Sial! Aku menangis.

Aku memejamkan mataku erat merasakan semua debuman memori itu kembali menghantui kepalaku.

Menggerakkan kursi ini, berusaha melepaskan tali yang mengikat tangan dan kedua kakiku pada kursi sialan ini.

"Apa kau masih mengingat bagaimana Yoongi tersenyum dan mengatakan bahwa semuanya akan baik-baik saja?" Ia meraih sisi wajahku, menghentikanku yang terus menggelengkan kepala tak terima. "Padahal saat itu seluruh tubuhnya sudah dipenuhi lebam, dan mulutnya mulai mengeluarkan darah." Matanya terus mencari ke dalam mataku yang tak berhenti meluapkan kesedihanku.

Hingga netraku yang terus berpendar panik mampu ia dapatkan, di bawah lembutnya tatapan mata itu. Ia tersenyum kecil saat aku terdiam membalas tatapannya, menghapus air mataku kemudian berucap, "Apa kau bisa merasakannya? Bagaimana sakitnya menatap orang yang kaucintai menjadi penyebab dari kematianmu."

Mataku melebar kala ia mengatakannya dengan mudah. Membuatku kembali mengingat semua memori malam itu.

Malam, dimana aku harus melihat pandangan penuh rasa sakit yang tersenyum tulus.

Ia menghela napasnya lalu berdiri tegak. Meregangkan otot lehernya dan mengusak rambutku kemudian. Seraya berjalan ke arah pintu keluar.

"Lepaskan semua ikatannya."

"Dokter Kim!"

Ia kembali menghela napas, kali ini lebih keras. Lalu kembali berbalik dengan kedua tangan yang ia letakkan di pinggang.

"Jika Namjoon tidak mau, maka Jimin yang harus melakukannya." Ia menatap seorang laki-laki yang berperawakan lebih kecil daripada lelaki disampingnya. Menoleh ke arahku saat lelaki itu mulai berjalan untuk melepaskan tali yang mengikat tubuhku erat. "Lagipula, pasien kita perlu melampiaskan amarahnya pada dunia. Bukan begitu?" Ia terkekeh kecil lalu meninggalkan ruangan.

Begitu juga dengan kedua lelaki yang sedari tadi berada di dalam ruangan ini. Mereka keluar dengan terburu begitu aku mulai menggerakkan tanganku. Mengunci pintu rapat-rapat, yang aku yakini, kini mereka menatap takut dari jendela kaca satu arah.

Takut.

Kenapa semua orang merasa takut padaku?

Kenapa tidak ada yang pernah berusaha mengobati luka dihatiku!

Kenapa mereka selalu menjauh dan merasa takut padaku!

Aku bahkan tidak bisa berteriak kala amarah menyelimutiku.
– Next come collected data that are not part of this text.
(* ===== verification/LaunchFacts.v ===== *)
(** * Component [internal/launchservice]: what the calls leave alone

    The artifacts of the service and the temporary files next to them, and
    that everything except their replacement leaves them alone; then staging,
    activating with a backup, undoing and committing, one and many; at last
    that starting, stopping and waiting for the service, its storage and its
    account leave them alone, when the tools they call do. *)

From S2P Require Import Prelude.
From S2P Require Import GoStrings.
From S2P Require Import GoFiles.
From S2P Require Import Apperror.
From S2P Require Import Privsep.
From S2P Require Import LaunchLayout.
From S2P Require Import LaunchFiles.
From S2P Require Import LaunchStorage.
From S2P Require Import LaunchManager.

(** ** The paths that matter *)

Section frame.
Context {W : Type} (targets sources : list string).

(** What the names of temporary files next to a target begin with. *)
Definition temp_prefix (target : string) : string := temp_path (dir target) ".tun-proxy-" "".

(** The targets and the temporary files next to them. *)
Definition reserved (p : string) : bool := bool_decide (p ∈ targets) || existsb (fun t => has_prefix p (temp_prefix t)) targets.

Definition kept (p : string) : bool := reserved p || bool_decide (p ∈ sources).

(** Nothing of this is a directory of a target, and no target looks like a
    temporary file. *)
Definition separate : bool :=
  bool_decide (NoDup targets)
  && forallb (fun t => forallb (fun t' => negb (has_prefix t' (temp_prefix t))) targets) targets
  && forallb (fun t => negb (kept (dir t))) targets.

(** A path that may come and go. *)
Definition free (p : string) : bool := negb (kept p) && negb (bool_decide (p ∈ dir <$> targets)).

(** The calls that are going to fail. *)
Definition faults (m : machine W) : nat := length (filter (fun o => fails o = true) (mc_outcomes m)).

Definition dirs_exist (fs : files) : Prop := forall t, t ∈ targets -> is_Some (fs !! dir t).

(** Targets and existing files that matter stay as they are. *)
Definition frame (fs fs' : files) : Prop :=
  forall p, kept p = true -> is_Some (fs !! p) \/ p ∈ targets -> fs' !! p = fs !! p.

Record calm (m m' : machine W) : Prop := {
  cm_frame : frame (mc_fs m) (mc_fs m');
  cm_dirs : dirs_exist (mc_fs m) -> dirs_exist (mc_fs m');
  cm_faults : (faults m' <= faults m)%nat;
  cm_uid : mc_uid m' = mc_uid m
}.

Definition leaves {E A} (f : act (machine W) E A) : Prop := forall m, calm m (f m).2.

Lemma frame_refl fs : frame fs fs.
Proof. done. Qed.

Lemma frame_trans fs1 fs2 fs3 : frame fs1 fs2 -> frame fs2 fs3 -> frame fs1 fs3.
Proof.
  intros H1 H2 p Hk Hp. rewrite <- (H1 p Hk Hp). apply H2; [done|]. rewrite (H1 p Hk Hp). done.
Qed.

#[export] Instance calm_preorder : PreOrder calm.
Proof.
  split; [by intros m; split|]. intros m1 m2 m3 [F1 D1 N1 U1] [F2 D2 N2 U2]. split; [by eapply frame_trans|by auto|lia|congruence].
Qed.

Lemma reserved_kept p : reserved p = true -> kept p = true.
Proof. intros H. unfold kept. by rewrite H. Qed.

Lemma target_reserved t : t ∈ targets -> reserved t = true.
Proof. intros H. unfold reserved. by rewrite bool_decide_eq_true_2. Qed.

Section separated.
Hypothesis Hsep : separate = true.

Lemma separate_nodup : NoDup targets.
Proof. unfold separate in Hsep. apply andb_true_iff in Hsep as [H _]. apply andb_true_iff in H as [H _]. by apply bool_decide_eq_true in H. Qed.

Lemma dir_not_kept t : t ∈ targets -> kept (dir t) = false.
Proof.
  intros Ht. unfold separate in Hsep. apply andb_true_iff in Hsep as [_ H]. rewrite forallb_forall in H.
  specialize (H t (proj1 (list_elem_of_In _ _) Ht)). by apply negb_true_iff in H.
Qed.

Lemma target_not_temp t t' : t ∈ targets -> t' ∈ targets -> has_prefix t' (temp_prefix t) = false.
Proof.
  intros Ht Ht'. unfold separate in Hsep. apply andb_true_iff in Hsep as [H _]. apply andb_true_iff in H as [_ H]. rewrite forallb_forall in H.
  specialize (H t (proj1 (list_elem_of_In _ _) Ht)). rewrite forallb_forall in H. specialize (H t' (proj1 (list_elem_of_In _ _) Ht')). by apply negb_true_iff in H.
Qed.

(** A temporary file is reserved and is no target. *)
Lemma temp_reserved t pattern name : t ∈ targets ->
  reserved (temp_path (dir t) (".tun-proxy-" +:+ pattern) name) = true /\ temp_path (dir t) (".tun-proxy-" +:+ pattern) name ∉ targets.
Proof.
  intros Ht. assert (Hp : has_prefix (temp_path (dir t) (".tun-proxy-" +:+ pattern) name) (temp_prefix t) = true).
  { unfold temp_prefix, temp_path. rewrite sapp_nil_r, !sapp_assoc. apply has_prefix_spec. eexists. by rewrite <- !sapp_assoc. }
  split.
  - unfold reserved. apply orb_true_iff. right. apply existsb_exists. exists t. split; [by apply list_elem_of_In|done].
  - intros Hin. rewrite (target_not_temp t _ Ht Hin) in Hp. done.
Qed.

Lemma insert_dirs p n fs : dirs_exist fs -> dirs_exist (<[p := n]> fs).
Proof. intros H t Ht. destruct (decide (p = dir t)) as [->|]; [rewrite lookup_insert_eq; by eexists|rewrite lookup_insert_ne by done; by apply H]. Qed.

Lemma delete_dirs p fs : p ∉ dir <$> targets -> dirs_exist fs -> dirs_exist (delete p fs).
Proof. intros Hp H t Ht. rewrite lookup_delete_ne; [by apply H|]. intros ->. apply Hp. by apply list_elem_of_fmap_2. Qed.

Lemma kept_not_dir p : kept p = true -> p ∉ dir <$> targets.
Proof. intros Hk (t & -> & Ht)%list_elem_of_fmap. by rewrite (dir_not_kept t Ht) in Hk. Qed.

Lemma frame_insert p n fs : kept p = false -> frame fs (<[p := n]> fs).
Proof. intros Hp q Hq _. rewrite lookup_insert_ne; [done|]. intros ->. congruence. Qed.

Lemma frame_delete p fs : kept p = false -> frame fs (delete p fs).
Proof. intros Hp q Hq _. rewrite lookup_delete_ne; [done|]. intros ->. congruence. Qed.

Lemma frame_fresh p n fs : fs !! p = None -> p ∉ targets -> frame fs (<[p := n]> fs).
Proof. intros Hp Ht q Hq [[x Hx]|Hx]; rewrite lookup_insert_ne; try done; intros ->; [congruence|done]. Qed.
End separated.

(** ** Calls *)

Lemma next_call_spec (m : machine W) : let '(o, m') := next_call m in
  mc_fs m' = mc_fs m /\ mc_uid m' = mc_uid m /\ if fails o then faults m = S (faults m') else faults m' = faults m.
Proof.
  unfold next_call, faults. destruct (mc_outcomes m) as [|o os] eqn:E; cbn [mc_fs mc_uid mc_outcomes]; [by rewrite E|].
  rewrite filter_cons. destruct o; cbn [fails]; by rewrite ?decide_True, ?decide_False by done.
Qed.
Tapi kenapa mereka justru takut padaku!

Aarggh!

Tidak! Aku tidak mau peduli karena dunia takkan pernah memedulikanku.

Aku muak! Aku muak bersikap seolah diriku baik-baik saja! Aku muak!

Kubanting seluruh benda yang berada dekat dalam jangkauanku. Menghancurkan segala hal yang terlihat utuh.

Mereka tidak boleh terlihat baik. Tidak, jika aku hanya menjadi satu-satunya orang yang harus merasakan luka.

Aku benci.

Aku benci saat aku menjadi satu-satunya orang yang disalahkan atas mata dunia.

Padahal mereka tak pernah mau mencoba untuk melihat ke dalam.

Yang mereka tahu, hanyalah apa yang mereka lihat.

Dunia, selalu hanya berpihak pada mereka yang banyak.
*****


"Halo!"

Dapat kurasakan paru-paruku kembali terisi udara ketika suara itu memasuki gendang telinga. Perlahan, aku mengerjap berusaha untuk menyesuaikan bias cahaya pada retina.